Fortinet mette in guardia gli utenti contro i sistemi di “ransomware mobile”, tipologie di attacco specifiche che hanno registrato una crescita costante in tutto il mondo negli ultimi mesi. Si tratta di un malware capace di limitare l’uso del dispositivo infettato e di richiedere un riscatto all’utente finale per poterne riprendere il controllo. Secondo le tendenze analizzate dagli esperti, se fino a poco tempo fa il ransomware aveva preso di mira i computer, in tempi più recenti i dispositivi mobili si sono dimostrati più suscettibili a questo tipo di attacchi.
Ruchna Nigam, Security Researcher dei FortiGuard Labs di Fortinet
Quest’anno le minacce ransomware per i dispositivi mobili sono state consistenti, dall’introduzione della prima variante che ha preso di mira i dispositivi iOS, alla prima variante per Android che crittografa i dati del dispositivo.
Visto che i dispositivi mobili sono sempre più diffusi, gli hacker hanno trovato nei device portatili un nuovo vettore per guadagnare denaro, oltre ai tradizionali PC. Gli utenti devono prestare più attenzione alla sicurezza dei propri dispositivi mobile e prendere provvedimenti per evitare che questi diventino mezzi per rubare denaro e informazioni.
In questo senso è opportuno installare un antivirus sul dispositivo, una pratica che, generalmente, previene l’installazione di applicazioni infette o mette in guardia da questo tipo di installazioni. Non solo, si consiglia di installare applicazioni da fonti e sviluppatori affidabili. In caso contrario, i commenti degli utenti possono aiutare a valutare la legittimità di un’applicazione. In aggiunta, gli utenti di iPhone e iPad devono attivare e impostare il codice di accesso sui loro dispositivi. Questo impone l’uso di tale codice di accesso per l’attivazione della funzionalità Trova il mio iPhone, rendendo pertanto inefficace il suddetto attacco ransomware.
Ecco i quattro mobile ransomware scoperti recentemente dai FortiGuard Labs:
Simplocker, scoperto a giugno 2014, si presenta come applicazione Trojan, ad esempio come un Flash Player. Si tratta del primo “vero” ransomware per Android, nel senso che crittografa realmente i file (con estensione “jpeg”, “jpg”, “png”, “bmp”, “gif”, “pdf”, “doc”, “docx”, “txt”, “avi”, “mkv”, “3gp” e “mp4”) sul telefono. I dispositivi infetti vengono bloccati, con un avviso sullo schermo che indica che il telefono è bloccato e che per sbloccarlo è necessario effettuare un pagamento. Anche dopo la disinstallazione dell’applicazione in modalità provvisoria, i file devono essere decrittografati.
Cryptolocker, scoperto a maggio 2014, viene contraffatto come un’applicazione BaDoink per scaricare video.

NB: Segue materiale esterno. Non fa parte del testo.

(* ===== verification/Regexp.v ===== *)
(** * Regular expressions

    The patterns the code tests text against: anchored at both ends, without
    groups that capture, back references or look-around. [in_re] is the
    language of a pattern, [re_test] decides it by derivatives, and
    [re_test_spec] says that they agree. *)

From S2P Require Import Prelude.

Inductive regexp : Type :=
| RNone
| REmpty
| RClass (p : Ascii.ascii -> bool)
| RSeq (r1 r2 : regexp)
| RAlt (r1 r2 : regexp)
| RStar (r : regexp).

(** [r+], [r?] and [r{0,n}]. *)
Definition RPlus (r : regexp) : regexp := RSeq r (RStar r).
Definition ROpt (r : regexp) : regexp := RAlt REmpty r.
Fixpoint RUpTo (n : nat) (r : regexp) : regexp :=
  match n with O => REmpty | S n' => ROpt (RSeq r (RUpTo n' r)) end.

(** A character written as itself. *)
Definition RChar (c : Ascii.ascii) : regexp := RClass (fun c' => bool_decide (c' = c)).

(** The words of a pattern. *)
Inductive in_re : regexp -> string -> Prop :=
| in_empty : in_re REmpty EmptyString
| in_class p c : p c = true -> in_re (RClass p) (String c EmptyString)
| in_seq r1 r2 s1 s2 : in_re r1 s1 -> in_re r2 s2 -> in_re (RSeq r1 r2) (s1 +:+ s2)
| in_alt_l r1 r2 s : in_re r1 s -> in_re (RAlt r1 r2) s
| in_alt_r r1 r2 s : in_re r2 s -> in_re (RAlt r1 r2) s
| in_star_nil r : in_re (RStar r) EmptyString
| in_star_cons r s1 s2 : in_re r s1 -> in_re (RStar r) s2 -> in_re (RStar r) (s1 +:+ s2).

#[export] Hint Constructors in_re : nexus.

Fixpoint nullable (r : regexp) : bool :=
  match r with
  | RNone | RClass _ => false
  | REmpty | RStar _ => true
  | RSeq r1 r2 => nullable r1 && nullable r2
  | RAlt r1 r2 => nullable r1 || nullable r2
  end.

(** What may follow the character [c]. *)
Fixpoint derive (c : Ascii.ascii) (r : regexp) : regexp :=
  match r with
  | RNone | REmpty => RNone
  | RClass p => if p c then REmpty else RNone
  | RSeq r1 r2 =>
      if nullable r1 then RAlt (RSeq (derive c r1) r2) (derive c r2) else RSeq (derive c r1) r2
  | RAlt r1 r2 => RAlt (derive c r1) (derive c r2)
  | RStar r1 => RSeq (derive c r1) (RStar r1)
  end.

(** [/^...$/.test(s)]. *)
Fixpoint re_test (r : regexp) (s : string) : bool :=
  match s with
  | EmptyString => nullable r
  | String c s' => re_test (derive c r) s'
  end.

(** ** The test decides the language *)

Lemma nullable_spec (r : regexp) : nullable r = true <-> in_re r EmptyString.
Proof.
  split.
  - induction r; simpl; intros H; bool_to_prop; eauto with nexus; try done.
    + apply (in_seq r1 r2 EmptyString EmptyString); auto.
    + destruct H; eauto with nexus.
  - remember EmptyString as s eqn:Hs. induction 1; simpl; try done;
      try (apply string_app_eq_nil in Hs as [-> ->]);
      rewrite ?IHin_re1, ?IHin_re2, ?IHin_re, ?orb_true_r by done; done.
Qed.

Lemma derive_sound (r : regexp) (c : Ascii.ascii) (s : string) :
  in_re (derive c r) s -> in_re r (String c s).
Proof.
  revert s. induction r as [| |p|r1 IH1 r2 IH2|r1 IH1 r2 IH2|r IH]; simpl; intros s H.
  - inversion H.
  - inversion H.
  - destruct (p c) eqn:Hp; inversion H; subst. by constructor.
  - assert (Hseq : forall s', in_re (RSeq (derive c r1) r2) s' -> in_re (RSeq r1 r2) (String c s')).
    { intros s' Hs. inversion Hs; subst.
      apply (in_seq r1 r2 (String c s1) s2); eauto. }
    destruct (nullable r1) eqn:Hn; [|by apply Hseq].
    inversion H; subst; [by apply Hseq|].
    apply nullable_spec in Hn. apply (in_seq r1 r2 EmptyString (String c s)); eauto.
  - inversion H; subst; eauto with nexus.
  - inversion H; subst. apply (in_star_cons r (String c s1) s2); eauto.
Qed.

Lemma derive_complete (r : regexp) (c : Ascii.ascii) (s : string) :
  in_re r (String c s) -> in_re (derive c r) s.
Proof.
  remember (String c s) as cs eqn:Hcs. intros H. revert c s Hcs.
  induction H as [|p c' Hp|r1 r2 s1 s2 H1 IH1 H2 IH2|r1 r2 s H IH|r1 r2 s H IH|r
                 |r s1 s2 H1 IH1 H2 IH2]; simpl; intros c s0 Hcs; simplify_eq/=.
  - rewrite Hp. constructor.
  - destruct s1 as [|c1 s1]; [|rewrite string_app_cons in Hcs]; simplify_eq/=.
    + apply nullable_spec in H1. rewrite H1. apply in_alt_r. auto.
    + destruct (nullable r1); [apply in_alt_l|]; constructor; auto.
  - apply in_alt_l; auto.
  - apply in_alt_r; auto.
  - destruct s1 as [|c1 s1]; [|rewrite string_app_cons in Hcs]; simplify_eq/=; [by auto|].
    constructor; auto.
Qed.

Lemma re_test_spec (r : regexp) (s : string) : re_test r s = true <-> in_re r s.
Proof.
  revert r. induction s as [|c s IH]; intros r; simpl; [apply nullable_spec|].
  rewrite IH. split; [apply derive_sound|apply derive_complete].
Qed.

(** ** Repeated classes *)

Fixpoint string_all (p : Ascii.ascii -> bool) (s : string) : bool :=
  match s with
  | EmptyString => true
  | String c s' => p c && string_all p s'
  end.

Lemma string_all_app (p : Ascii.ascii -> bool) (s1 s2 : string) :
  string_all p (s1 +:+ s2) = string_all p s1 && string_all p s2.
Proof. induction s1 as [|c s1 IH]; simpl; [done|]. by rewrite IH, andb_assoc. Qed.

Lemma in_class_inv (p : Ascii.ascii -> bool) (s : string) :
  in_re (RClass p) s -> exists c, s = String c EmptyString /\ p c = true.
Proof. inversion 1; subst. eauto. Qed.

Lemma in_star_class (p : Ascii.ascii -> bool) (s : string) :
  in_re (RStar (RClass p)) s <-> string_all p s = true.
Proof.
  split.
  - remember (RStar (RClass p)) as r eqn:Hr. induction 1; simplify_eq/=; [done|].
    rename select (in_re (RClass p) _) into H1. apply in_class_inv in H1 as (c & -> & Hp).
    simpl. rewrite Hp. by apply IHin_re2.
  - induction s as [|c s IH]; simpl; intros H; [constructor|]. bool_to_prop.
    apply (in_star_cons (RClass p) (String c EmptyString) s); auto with nexus.
Qed.

Lemma in_plus_class (p : Ascii.ascii -> bool) (s : string) :
  in_re (RPlus (RClass p)) s <-> s <> EmptyString /\ string_all p s = true.
Proof.
  split.
  - inversion 1; subst. rename select (in_re (RClass p) _) into H1.
    apply in_class_inv in H1 as (c & -> & Hp). simpl. rewrite Hp. split; [done|].
    by apply in_star_class.
  - intros [Hne Hall]. destruct s as [|c s]; [done|]. simpl in Hall. bool_to_prop.
    apply (in_seq (RClass p) _ (String c EmptyString) s); [by constructor|by apply in_star_class].
Qed.

Lemma in_char (c : Ascii.ascii) (s : string) : in_re (RChar c) s <-> s = String c EmptyString.
Proof.
  split.
  - intros (c' & -> & Hc)%in_class_inv. by bool_to_prop; subst.
  - intros ->. constructor. by apply bool_decide_eq_true_2.
Qed.

Lemma in_seq_inv (r1 r2 : regexp) (s : string) :
  in_re (RSeq r1 r2) s <-> exists s1 s2, s = s1 +:+ s2 /\ in_re r1 s1 /\ in_re r2 s2.
Proof.
  split; [inversion 1; subst; eauto|]. intros (s1 & s2 & -> & H1 & H2). by constructor.
Qed.
(* ===== verification/OpenApi.v ===== *)
(** * OpenAPI references and parameters

    [shared/src/openapi.ts]: JSON pointers, the resolver that follows local
    references with a memo, the identity of a parameter with its own memo, and
    the parameters an operation inherits from its path item. Documents are
    trees: the object a pointer names is known by the place it has in the
    document, which stands for its identity. *)

From Stdlib Require Import Ascii.
From S2P Require Import Prelude Json Regexp.
Open Scope Z_scope.

Definition MAX_SPEC_DEPTH : Z := 200.
Definition MAX_OPENAPI_REF_HOPS : Z := 32.
Definition MAX_OPENAPI_POINTER_SEGMENTS : Z := MAX_SPEC_DEPTH.
Definition MAX_OPENAPI_REF_LENGTH : Z := 2048.

(** ** Pointers *)

(** Where a value is in its document: the keys and indices that lead to it. *)
Inductive place_step : Type := Member (key : string) | Element (index : nat).

#[export] Instance place_step_eq_dec : EqDecision place_step.
Proof. solve_decision. Defined.

#[export] Instance place_step_countable : Countable place_step.
Proof.
  apply (inj_countable' (fun s => match s with Member k => inl k | Element i => inr i end)
                        (fun s => match s with inl k => Member k | inr i => Element i end)).
  by intros [].
Defined.

Abbreviation place := (list place_step).

(** A value of the document, and an object of it. *)
Abbreviation node := (place * json)%type.
Abbreviation object := (place * list (string * json))%type.

Definition unhex_digit (c : ascii) : option nat :=
  let n := nat_of_ascii c in
  if decide (48 <= n <= 57)%nat then Some (n - 48)%nat
  else if decide (65 <= n <= 70)%nat then Some (n - 55)%nat
  else if decide (97 <= n <= 102)%nat then Some (n - 87)%nat
  else None.

(** [decodeURIComponent]; [None] when it throws, and for text outside ASCII,
    which names no member of an ASCII document. *)
Fixpoint decodeURIComponent (s : string) : option string :=
  match s with
  | EmptyString => Some EmptyString
  | String "%" (String hi (String lo rest)) =>
      match unhex_digit hi, unhex_digit lo with
      | Some h, Some l =>
          if decide (16 * h + l < 128)%nat
          then String (ascii_of_nat (16 * h + l)) <$> decodeURIComponent rest else None
      | _, _ => None
      end
  | String "%" _ => None
  | String c rest => String c <$> decodeURIComponent rest
  end.

(** [s.replace(/ab/g, r)]. *)
Fixpoint replace_pair (a b : ascii) (r : string) (s : string) : string :=
  match s with
  | String x ((String y rest) as tail) =>
      if decide (x = a /\ y = b) then r +:+ replace_pair a b r rest
      else String x (replace_pair a b r tail)
  | _ => s
  end.

Definition unescape_segment (decoded : string) : string :=
  replace_pair "~" "0" "~" (replace_pair "~" "1" "/" decoded).

Definition is_digit (c : ascii) : bool := bool_decide (48 <= nat_of_ascii c <= 57)%nat.

(** [0], or digits that do not start with [0]. *)
Definition ARRAY_INDEX : regexp :=
  RAlt (RChar "0")
    (RSeq (RClass (fun c => is_digit c && negb (bool_decide (c = "0"%char)))) (RStar (RClass is_digit))).

(** [Number(s)] for a string of digits. *)
Definition decimal_value (s : string) : Z :=
  (fix go (acc : Z) (s : string) := match s with
   | EmptyString => acc
   | String c s' => go (10 * acc + Z.of_nat (nat_of_ascii c - 48)) s'
   end) 0 s.
Lemma filter_all_keys (keep : string -> bool) (m : list (string * json)) :
  (forall k, keep k = false -> json_own k m = None) ->
  List.filter (fun kv => keep kv.1) m = m.
Proof.
  intros Hkeep. apply forallb_filter_id, forallb_forall. intros [k v] Hin. simpl.
  destruct (keep k) eqn:Hk; [done|]. apply list_elem_of_In in Hin.
  specialize (Hkeep k Hk). apply json_own_none in Hkeep. destruct Hkeep.
  apply list_elem_of_fmap. by exists (k, v).
Qed.

Lemma filter_set_out (keep : string -> bool) (key : string) (v : json) (m : list (string * json)) :
  keep key = false -> List.filter (fun kv => keep kv.1) (json_set key v m) =
                      List.filter (fun kv => keep kv.1) m.
Proof.
  intros Hk. induction m as [|[k x] m IH]; simpl; [by rewrite Hk|].
  case_decide as Heq; simpl; [by subst; rewrite Hk|]. by rewrite IH.
Qed.

Lemma submitted_settled (document proxy : list (string * json)) :
  submitted_of (stamped proxy (submitted_of document)) = submitted_of document.
Proof.
  unfold submitted_of at 1. unfold stamped.
  rewrite !(filter_set_out (fun k => negb (is_ferrum k))) by done.
  rewrite (filter_all_keys (fun k => negb (is_ferrum k))).
  - rewrite rewrite_routes_edits, json_set_same by (by rewrite submitted_own).
    assert (Hsame : forall key, is_ferrum key = false -> key <> "servers"%string ->
      edit_member key (stripped (strip_root key)) (submitted_of document) = submitted_of document).
    { intros key Hf Hs. apply edit_settled. intros v. rewrite submitted_own, Hf, decide_False by done.
      destruct (json_own key document); [|done]. intros [= <-]. apply strip_root_settled. }
    change SPaths with (strip_root "paths"). rewrite Hsame by done.
    change SItems with (strip_root "webhooks"). rewrite Hsame by done.
    change SComponents with (strip_root "components"). by apply Hsame.
  - intros k Hk%negb_false_iff. by rewrite submitted_own, Hk.
Qed.
(* ===== verification/SpecDiffProofs.v ===== *)
(** * The comparison of two revisions: theorems

    A program logic for the budget of [SpecDiff], and what it shows of the
    comparison: the answer is the reference definition's, within a cost the
    documents bound; then what the report of a comparison says of the documents. *)

From Stdlib Require Import Ascii.
From stdpp Require Import sorting.
From S2P Require Import Prelude Json OpenApi SpecKeys SpecDiff.
Open Scope Z_scope.

(** ** Work within a budget

    [spends P m Q]: from a state where [P] holds, [m] has one outcome [a] and one
    final state, where [Q] holds, and reaches them under every limit that the
    units of the final state respect; under a smaller one it is refused. *)
Definition spends {A} (P : diff_state -> Prop) (m : Spend A) (Q : A -> diff_state -> Prop) : Prop :=
  forall st, P st -> exists a st', Q a st' /\ d_units st <= d_units st' /\
    forall limit,
      (d_units st' <= limit -> m limit st = (Ok a, st')) /\
      (d_units st <= limit < d_units st' -> (m limit st).1 = Throw BudgetExhausted).

Lemma spends_ret {A} (P : diff_state -> Prop) (a : A) :
  spends P (mret a) (fun a' st => a' = a /\ P st).
Proof. intros st Hst. exists a, st. split_and!; [done|done|lia|]. intros limit. split; [done|intros; lia]. Qed.
(* ===== verification/ClaimQueue.v ===== *)
(** * Fenced claims

    What the outbox and the three job queues promise a worker that claims a row:
    a claim is the pair of the row's id and its generation, it is held while the
    row is [sending] under that generation, and once lost it is never held
    again. The class is the interface; each table's repository is an instance,
    and its statements are shown to refine [fenced_step]. *)

From S2P Require Import Prelude.

(** What a claim reads of a row. *)
Class ClaimRow (R : Type) : Type := {
  cr_generation : R -> string;
  cr_sending : R -> bool;
}.

Section ClaimQueue.
Context {R : Type} `{ClaimRow R}.
Implicit Types (t : gmap string R) (used : gset string).

(** The claim [(id, g)] is held. *)
Definition claim_held (id g : string) (t : gmap string R) : bool :=
  match t !! id with
  | Some r => bool_decide (cr_generation r = g) && cr_sending r
  | None => false
  end.

(** One statement of the repository, seen from the claims: it may end claims,
    and it may start claims under generations nobody has used. *)
Inductive fenced_step : gmap string R * gset string -> gmap string R * gset string -> Prop :=
| fenced_intro t t' used used' :
    used ⊆ used' ->
    (forall id g, claim_held id g t' = true -> claim_held id g t = true \/ g ∉ used) ->
    fenced_step (t, used) (t', used').

Lemma fenced_run_used s s' : rtc fenced_step s s' -> s.2 ⊆ s'.2.
Proof. induction 1 as [|a b c Hab _ IH]; [done|]. destruct Hab; simpl in *. set_solver. Qed.

(** A claim whose generation is known and that is not held will not be held
    again. *)
Lemma claim_lost_forever s s' id g :
  rtc fenced_step s s' -> g ∈ s.2 -> claim_held id g s.1 = false -> claim_held id g s'.1 = false.
Proof.
  induction 1 as [|a b c Hab _ IH]; intros Hg Hlost; [done|].
  destruct Hab as [t t' used used' Hused Hstep]; simpl in *.
  apply IH; simpl; [set_solver|].
  destruct (claim_held id g t') eqn:Hh; [|done].
  destruct (Hstep id g Hh) as [Hold|Hfresh]; [congruence|done].
Qed.
End ClaimQueue.

(** A statement that rewrites the rows one by one, and gives no row a claim it
    did not have, is a fenced step. *)
Lemma fenced_rowwise {R} `{ClaimRow R} (t t' : gmap string R) (used : gset string) :
  (forall id r', t' !! id = Some r' -> cr_sending r' = true ->
     exists r, t !! id = Some r /\ cr_sending r = true /\ cr_generation r = cr_generation r') ->
  fenced_step (t, used) (t', used).
Proof.
  intros Hrow. constructor; [done|]. intros id g Hh. left. unfold claim_held in *.
  destruct (t' !! id) as [r'|] eqn:Hr'; [|done]. bool_to_prop.
  destruct (Hrow id r' Hr') as (r & -> & Hs & Hg); [done|].
  rewrite Hs, bool_decide_eq_true_2; [done|congruence].
Qed.

(** How a table may change without giving an old claim back: a row that is
    [sending] afterwards was [sending] before under the same generation, or
    carries a generation the statement drew. *)
Section ClaimsChange.
Context {R : Type} `{ClaimRow R}.
Implicit Types (t : gmap string R).

Definition claims_change (drawn : string -> Prop) (t t' : gmap string R) : Prop :=
  forall id r', t' !! id = Some r' -> cr_sending r' = true ->
    (exists r, t !! id = Some r /\ cr_sending r = true /\ cr_generation r = cr_generation r')
    \/ drawn (cr_generation r').

Lemma claims_change_refl drawn t : claims_change drawn t t.
Proof. intros id r' Hr Hs. left. eauto. Qed.

Lemma claims_change_insert drawn t id r' :
  (cr_sending r' = true ->
     (exists r, t !! id = Some r /\ cr_sending r = true /\ cr_generation r = cr_generation r')
     \/ drawn (cr_generation r')) ->
  claims_change drawn t (<[id := r']> t).
Proof.
  intros Hr' id2 r2. rewrite lookup_insert. case_decide as Hid.
  - intros [= <-] Hs. subst id2. auto.
  - apply claims_change_refl.
Qed.

Lemma claims_change_subseteq drawn t t' : t' ⊆ t -> claims_change drawn t t'.
Proof. intros Hsub id r' Hr Hs. left. exists r'. split_and!; [|done..]. by eapply lookup_weaken. Qed.

Lemma claims_change_fenced t t' (used used' : gset string) :
  used ⊆ used' -> claims_change (fun g => g ∉ used) t t' -> fenced_step (t, used) (t', used').
Proof.
  intros Hu Hc. constructor; [done|]. intros id g Hh. unfold claim_held in *.
  destruct (t' !! id) as [r'|] eqn:Hr'; [|done]. bool_to_prop. subst g.
  destruct (Hc id r' Hr') as [(r & -> & Hs & Hg)|Hd]; [done| |by right].
  left. rewrite Hs, bool_decide_eq_true_2; done.
Qed.
End ClaimsChange.
Definition developer : UserRecord := {|
  u_id := "u1"; u_email := "dev@example.com"; u_password_hash := "scrypt"; u_display_name := "Dev";
  u_role := client; u_org_id := None; u_company := None; u_phone := None; u_status := UserActive;
  u_email_verified := true; u_last_login_at := None; u_created_at := 0; u_updated_at := 0;
  u_email_fence := "f0" |}%string.

Definition admin_claims : Claims :=
  [("groups", JArr [JStr "api-publishers"; JNum 7]);
   ("realm_access", JObj [("roles", JArr [JStr "portal-admins"])])]%string.

Theorem claims_reach_admin_guarded_witness :
  privilegedAutoLink developer (mapClaims corp admin_claims) corp = true /\
  (role_at_least (u_role developer) admin = true \/ grantsAdmin corp = true).
Proof. apply (claims_reach_admin_guarded developer corp admin_claims false 5). vm_compute. reflexivity. Defined.

(** ** Addresses *)

(** The words of [EMAIL_SHAPE]: one [@] between parts without spaces, and a dot
    inside the second part. *)
Lemma email_shape_spec (s : string) :
  re_test EMAIL_SHAPE s = true <->
  exists local host tld, s = local +:+ String at_sign (host +:+ String "."%char tld) /\
    Forall (fun part => part <> EmptyString /\ string_all email_atom part = true) [local; host; tld].
Proof.
  rewrite re_test_spec. unfold EMAIL_SHAPE. split.
  - intros (local & r1 & -> & Hl%in_plus_class & (at_ & r2 & -> & ->%in_char &
      (host & r3 & -> & Hh%in_plus_class & (dot & tld & -> & ->%in_char &
       Ht%in_plus_class)%in_seq_inv)%in_seq_inv)%in_seq_inv)%in_seq_inv.
    exists local, host, tld. split; [done|]. rewrite !Forall_cons. naive_solver.
  - intros (local & host & tld & -> & Hall). rewrite !Forall_cons in Hall.
    destruct Hall as (Hl & Hh & Ht & _).
    apply in_seq; [by apply in_plus_class|].
    apply (in_seq _ _ (String at_sign EmptyString)); [by apply in_char|].
    apply in_seq; [by apply in_plus_class|].
    apply (in_seq _ _ (String "."%char EmptyString)); [by apply in_char|by apply in_plus_class].
Qed.

Definition no_at (s : string) : bool := string_all (fun c => negb (bool_decide (c = at_sign))) s.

Anche se il malware non causa danni ai dati del telefono, visualizza una schermata di blocco ad opera della polizia locale, personalizzato in base alla geolocalizzazione dell’utente finale. Il blocco dello schermo viene lanciato ogni 5 secondi rendendo difficoltoso il funzionamento del dispositivo senza la disinstallazione del malware.
iCloud “Oleg Pliss”, scoperto a maggio 2014, è stato il primo caso segnalato di ransomware per dispositivi Apple. Questi attacchi non possono essere attribuiti a un malware particolare, ma ad account iCloud compromessi in combinazione con alcune tecniche di social engineering. Si pensa che gli autori degli attacchi sfruttino la funzionalità Trova il mio iPhone, iPad e Mac di Apple unitamente a password riciclate ottenute tramite violazioni delle password. L’attacco, tuttavia, non funziona se il dispositivo ha già un codice di accesso impostato (blocco del telefono). Il malware potenzialmente può violare informazioni relative a calendario e contatti e consentire all’autore dell’attacco di eliminare informazioni dal telefono.
FakeDefend, scoperto a luglio 2013, prende di mira i dispositivi Android. Si presenta come un’applicazione antivirus contraffatta che invita l’utente finale a pagare una sottoscrizione completa dopo avere eseguito una falsa scansione e avere mostrato un elenco di “infezioni” hard-coded individuate sul telefono. Se l’utente decide di pagare la somma, i dettagli della carta di credito forniti vengono trasmessi al server dell’autore dell’attacco in forma di testo normale. I dettagli rubati della carta di credito possono essere usati successivamente per transazioni illecite.